### GOAL OF THE EXERCISE
In the material below, find each line holding the string "rewrite" and copy it.

### SUPPLIED RECORDS
(** * gps-to-obj: extruding a GPS track into a quad mesh

    A shallow embedding of [gps_track.py], [gps_to_obj.py], [write_obj_file.py]
    and the per-file loop body of [main.py].

    Python [float] values are read as real numbers ([R]); Python [int] values
    (vertex counts, offsets, face indices) are unbounded integers ([Z]).
    Exceptions are values of [exn], threaded through the [result] monad. *)

From Stdlib Require Import String.
From Stdlib Require Import ZArith List Lia Reals Lra Bool.
Import ListNotations.

Set Implicit Arguments.
Local Open Scope R_scope.

(* ------------------------------------------------------------------ *)
(** ** Exceptions *)

Inductive exn : Type :=
| IndexError   (* list index out of range *)
| ValueError   (* min() of an empty sequence *)
| TypeError.   (* unexpected keyword argument *)

Inductive result (A : Type) : Type :=
| Ok (a : A)
| Raise (e : exn).

Arguments Ok {A} a.
Arguments Raise {A} e.

Definition bind {A B : Type} (m : result A) (k : A -> result B) : result B :=
  match m with
  | Ok a => k a
  | Raise e => Raise e
  end.

Notation "x <- m ;; k" := (bind m (fun x => k))
  (at level 61, m at next level, right associativity).

Fixpoint mapM {A B : Type} (f : A -> result B) (l : list A) : result (list B) :=
  match l with
  | [] => Ok []
  | a :: l' => b <- f a ;; bs <- mapM f l' ;; Ok (b :: bs)
  end.

(** [foldM] is a [for] loop whose body may raise. *)
Fixpoint foldM {A S : Type} (body : S -> A -> result S) (l : list A) (s : S)
  : result S :=
  match l with
  | [] => Ok s
  | a :: l' => s' <- body s a ;; foldM body l' s'
  end.

(* ------------------------------------------------------------------ *)
(** ** Python built-ins used by the code *)

Module Py.

Local Open Scope Z_scope.

(** [range(start, stop, step)] for a positive [step]. *)
Definition range_len (start stop step : Z) : nat :=
  Z.to_nat ((stop - start + step - 1) / step).

Definition range (start stop step : Z) : list Z :=
  map (fun k => start + step * Z.of_nat k) (seq 0 (range_len start stop step)).

(** [itertools.pairwise]. *)
Definition pairwise {A : Type} (l : list A) : list (A * A) :=
  combine l (tl l).

(** [len]. *)
Definition len {A : Type} (l : list A) : Z := Z.of_nat (length l).

(** [l[0]]. *)
Definition first {A : Type} (l : list A) : result A :=
  match l with
  | [] => Raise IndexError
  | a :: _ => Ok a
  end.

(** [min] over a sequence of floats. *)
Definition min (l : list R) : result R :=
  match l with
  | [] => Raise ValueError
  | x :: xs => Ok (fold_left Rmin xs x)
  end.

End Py.

(* ------------------------------------------------------------------ *)
(** ** Mesh indexer ([GPSTrackToOBJ._get_polygons_for_vertices]) *)

Definition side_face (i j : Z) : list Z :=
  [ i + (j + 1) mod 4; i + j; i + 4 + j; i + 4 + (j + 1) mod 4 ]%Z.

Definition _get_polygons_for_vertices (vertex_count segment_offset : Z)
  : list (list Z) :=
  map (fun vertex_list => map (fun i => (i + segment_offset)%Z) vertex_list)
    ([[1; 2; 3; 4]]
     ++ flat_map (fun i => map (fun j => side_face i j) (Py.range 1 5 1))
                 (Py.range 0 (vertex_count - 8) 4)
     ++ [[vertex_count - 3; vertex_count - 2; vertex_count - 1; vertex_count]])%Z.

(* ------------------------------------------------------------------ *)
(** ** Data model ([gps_track.py], [write_obj_file.py], [GPSTrackConfig]) *)

Record GPSPoint : Type := {
  latitude : R;   (* in degrees *)
  longitude : R;  (* in degrees *)
  elevation : R   (* in meters *)
}.

Record GPSTrackSegment : Type := { points : list GPSPoint }.

Record GPSTrack : Type := { segments : list GPSTrackSegment }.

Definition vertex : Type := (R * R * R)%type.

Definition vz (v : vertex) : R := snd v.

Record ObjFile : Type := {
  _vertices : list vertex;
  _polygons : list (list Z)
}.

Definition add_vertices (self : ObjFile) (vertices : list vertex) : ObjFile :=
  {| _vertices := _vertices self ++ vertices; _polygons := _polygons self |}.

Definition add_polygons (self : ObjFile) (polygons : list (list Z)) : ObjFile :=
  {| _vertices := _vertices self; _polygons := _polygons self ++ polygons |}.

Record GPSTrackConfig : Type := {
  elevation_multiplier : R;
  smoothing_interval : R;
  base_height : R;
  path_width : R
}.

Definition default_config : GPSTrackConfig :=
  {| elevation_multiplier := 1; smoothing_interval := 10;
   base_height := 1; path_width := 5 |}.

(** The dataclass constructor applied to the keyword arguments decoded by
  [json.loads]: the decoded JSON object is a list of
  key/value pairs; a later pair overrides an earlier one, a key that is not a
  field of the dataclass raises [TypeError], and no value is range-checked. *)
Definition set_field (c : GPSTrackConfig) (kv : string * R)
  : result GPSTrackConfig :=
  let '(k, v) := kv in
  if String.eqb k "elevation_multiplier" then
  Ok {| elevation_multiplier := v; smoothing_interval := smoothing_interval c;
        base_height := base_height c; path_width := path_width c |}
  else if String.eqb k "smoothing_interval" then
  Ok {| elevation_multiplier := elevation_multiplier c; smoothing_interval := v;
        base_height := base_height c; path_width := path_width c |}
  else if String.eqb k "base_height" then
  Ok {| elevation_multiplier := elevation_multiplier c;
        smoothing_interval := smoothing_interval c;
        base_height := v; path_width := path_width c |}
  else if String.eqb k "path_width" then
  Ok {| elevation_multiplier := elevation_multiplier c;
        smoothing_interval := smoothing_interval c;
        base_height := base_height c; path_width := v |}
  else Raise TypeError.

Definition parse_gps_track_config (config : list (string * R))
  : result GPSTrackConfig :=
  foldM set_field config default_config.

(** [GPSTrackToOBJ.__init__]: [self.config = config or GPSTrackConfig()]. *)
Definition GPSTrackToOBJ (config : option GPSTrackConfig) : GPSTrackConfig :=
  match config with
  | Some c => c
  | None => default_config
  end.

(** [GPSTrackSegment.__len__] and [GPSTrack.__len__]. *)
Definition GPSTrackSegment_len (self : GPSTrackSegment) : Z :=
  Py.len (points self).

Definition GPSTrack_len (self : GPSTrack) : Z :=
  fold_left Z.add (map GPSTrackSegment_len (segments self)) 0%Z.

(** [GPSTrackSegment.min_elevation] and [GPSTrack.min_elevation]. *)
Definition GPSTrackSegment_min_elevation (self : GPSTrackSegment) : result R :=
  Py.min (map elevation (points self)).

Definition GPSTrack_min_elevation (self : GPSTrack) : result R :=
  mins <- mapM GPSTrackSegment_min_elevation (segments self) ;;
  Py.min mins.

(** [math.radians]. *)
Definition radians (deg : R) : R := deg * PI / 180.

Definition move_point (point : R * R) (angle distance : R) : R * R :=
  let '(x, y) := point in
  let dx := sin angle * distance in
  let dy := cos angle * distance in
  (x + dx, y + dy).

(* ------------------------------------------------------------------ *)
(** ** The conversion pipeline, over an arbitrary geodesic adapter *)

Section Pipeline.

(** [geod.inv(lon1, lat1, lon2, lat2)] of pyproj: forward azimuth in
    degrees, back azimuth, distance in meters. *)
Variable geod_inv : R -> R -> R -> R -> R * R * R.

Definition angle_and_distance_to (self other : GPSPoint) : R * R :=
  let '(bearing, _, distance) :=
    geod_inv (longitude self) (latitude self)
             (longitude other) (latitude other) in
  (radians (-90 - bearing), distance).

(** One iteration of the loop of [filter_by_smoothing_interval]:
    [points[-1]] is the last kept point. *)
Definition smoothing_step (smoothing_interval : R) (first_point : GPSPoint)
           (kept : list GPSPoint) (p : GPSPoint) : list GPSPoint :=
  let '(_, distance) := angle_and_distance_to (last kept first_point) p in
  if Rgt_dec distance smoothing_interval then kept ++ [p] else kept.

Definition filter_by_smoothing_interval (self : GPSTrackSegment)
           (smoothing_interval : R) : result GPSTrackSegment :=
  p0 <- Py.first (points self) ;;
  Ok {| points := fold_left (smoothing_step smoothing_interval p0)
                            (tl (points self)) [p0] |}.

Variable config : GPSTrackConfig.

Definition _get_vertices_for_point (location : R * R) (angle elevation : R)
  : list vertex :=
  let '(x, y) := location in
  let half_width := path_width config / 2 in
  let dx := cos angle * half_width in
  let dy := sin angle * half_width * -1 in
  [ (x + dx, y + dy, 0);
    (x + dx, y + dy, elevation);
    (x - dx, y - dy, elevation);
    (x - dx, y - dy, 0) ].

(** The elevation computed in the loop body of [_get_vertices_for_segment]. *)
Definition computed_elevation (min_elevation : R) (from_point : GPSPoint) : R :=
  base_height config
  + (elevation from_point - min_elevation) * elevation_multiplier config.

Definition vertices_for_pair (global_origin : GPSPoint) (min_elevation : R)
           (pr : GPSPoint * GPSPoint) : list vertex :=
  let '(from_point, to_point) := pr in
  let '(angle, _) := angle_and_distance_to from_point to_point in
  let elevation := computed_elevation min_elevation from_point in
  let '(angle_to_origin, distance_to_origin) :=
    angle_and_distance_to global_origin from_point in
  let location := move_point (0, 0) angle_to_origin distance_to_origin in
  _get_vertices_for_point location angle elevation.

Definition _get_vertices_for_segment (segment : GPSTrackSegment)
           (global_origin : GPSPoint) (min_elevation : R) : list vertex :=
  flat_map (vertices_for_pair global_origin min_elevation)
           (Py.pairwise (points segment)).
Context {World : Type}.
Variable env : Env World.
Variable ctx : ToolContext.

Lemma handleEvent_grows (e : LiveEvent) (s : State World) :
  grows (turns (logStore s)) (turns (logStore (fst (handleEvent env ctx e s)))).
Proof.
  destruct e as [ | | reason | | | toolCall]; simpl handleEvent.
  - apply grows_refl.
  - apply grows_refl.
  - unfold onClose, setConnected, update, bind, addTurn. simpl.
    match goal with |- context [addTurnFault env ?t ?l] =>
      destruct (addTurnFault env t l) end; simpl.
    + apply grows_refl.
    + apply grows_append. constructor; [reflexivity | constructor].
  - unfold onInterrupted.
    destruct (lastTurnOf (turns (logStore s))) as [t | ]; [ | apply grows_refl].
    destruct (isFinal t); simpl; [apply grows_refl | ].
    exists (mergeLast finalUpdate (turns (logStore s))), [].
    rewrite app_nil_r.
    split; [reflexivity | split; [apply mergeLast_final_kept | constructor]].
  - apply grows_refl.
  - destruct (appends_toolCallBody env ctx toolCall (onLog (writeAwaiting true) s))
      as (added & Hturns & Hall).
    change (onToolCall env ctx toolCall s)
      with (tryFinally (toolCallBody env ctx toolCall)
              (setIsAwaitingFunctionResponse false) (onLog (writeAwaiting true) s)).
    unfold tryFinally.
    destruct (toolCallBody env ctx toolCall (onLog (writeAwaiting true) s)) as [s1 o].
    simpl in Hturns.
    assert (Hg : grows (turns (logStore s)) (turns (logStore s1))).
    { rewrite Hturns. apply grows_append.
      eapply Forall_impl; [ | exact Hall]. intros t (_ & Hf). exact Hf. }
    destruct o; simpl; exact Hg.
Qed.

(** X7.  Whatever events arrive, in whatever order, and whatever the handlers,
    the log store and the client do: the turns the transcript had are
    kept, in order, with their role and text; a turn that was final
    stays final; every turn that is added is final. *)
Theorem deliver_only_grows_the_transcript (events : list LiveEvent) :
  forall s : State World,
    grows (turns (logStore s)) (turns (logStore (deliver env ctx events s))).
Proof.
  induction events as [ | e rest IH]; intro s; simpl.
  - apply grows_refl.
  - eapply grows_trans; [apply handleEvent_grows | apply IH].
Qed.

(** X8.  When every handler of the registry settles, no sequence of events
    leaves the awaiting flag up: lowered before, it is lowered after, also
    when the log store or the client throw. *)
Theorem deliver_keeps_the_flag_lowered (events : list LiveEvent) :
  registrySettles env ->
  forall s : State World,
    isAwaitingFunctionResponse (logStore s) = false ->
    isAwaitingFunctionResponse (logStore (deliver env ctx events s)) = false.
Proof.
  intro Hset. induction events as [ | e rest IH]; intros s Hlow; simpl; [exact Hlow | ].
  apply IH. destruct e as [ | | reason | | | toolCall]; simpl handleEvent.
  - exact Hlow.
  - exact Hlow.
  - unfold onClose, setConnected, update, bind, addTurn. simpl.
    match goal with |- context [addTurnFault env ?t ?l] =>
      destruct (addTurnFault env t l) end; exact Hlow.
  - unfold onInterrupted.
    destruct (lastTurnOf (turns (logStore s))) as [t | ]; [ | exact Hlow].
    destruct (isFinal t); exact Hlow.
  - exact Hlow.
  - change (onToolCall env ctx toolCall s)
      with (tryFinally (toolCallBody env ctx toolCall)
              (setIsAwaitingFunctionResponse false) (onLog (writeAwaiting true) s)).
    unfold tryFinally.
    pose proof (neverPending_toolCallBody env ctx toolCall Hset
                  (onLog (writeAwaiting true) s)) as Hnp.
    destruct (toolCallBody env ctx toolCall (onLog (writeAwaiting true) s))
      as [s1 [[] | e | ]]; simpl in *; [reflexivity | reflexivity | ].
    contradiction Hnp; reflexivity.
Qed.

### ANSWER SPACE
    rewrite app_nil_r.
    { rewrite Hturns. apply grows_append.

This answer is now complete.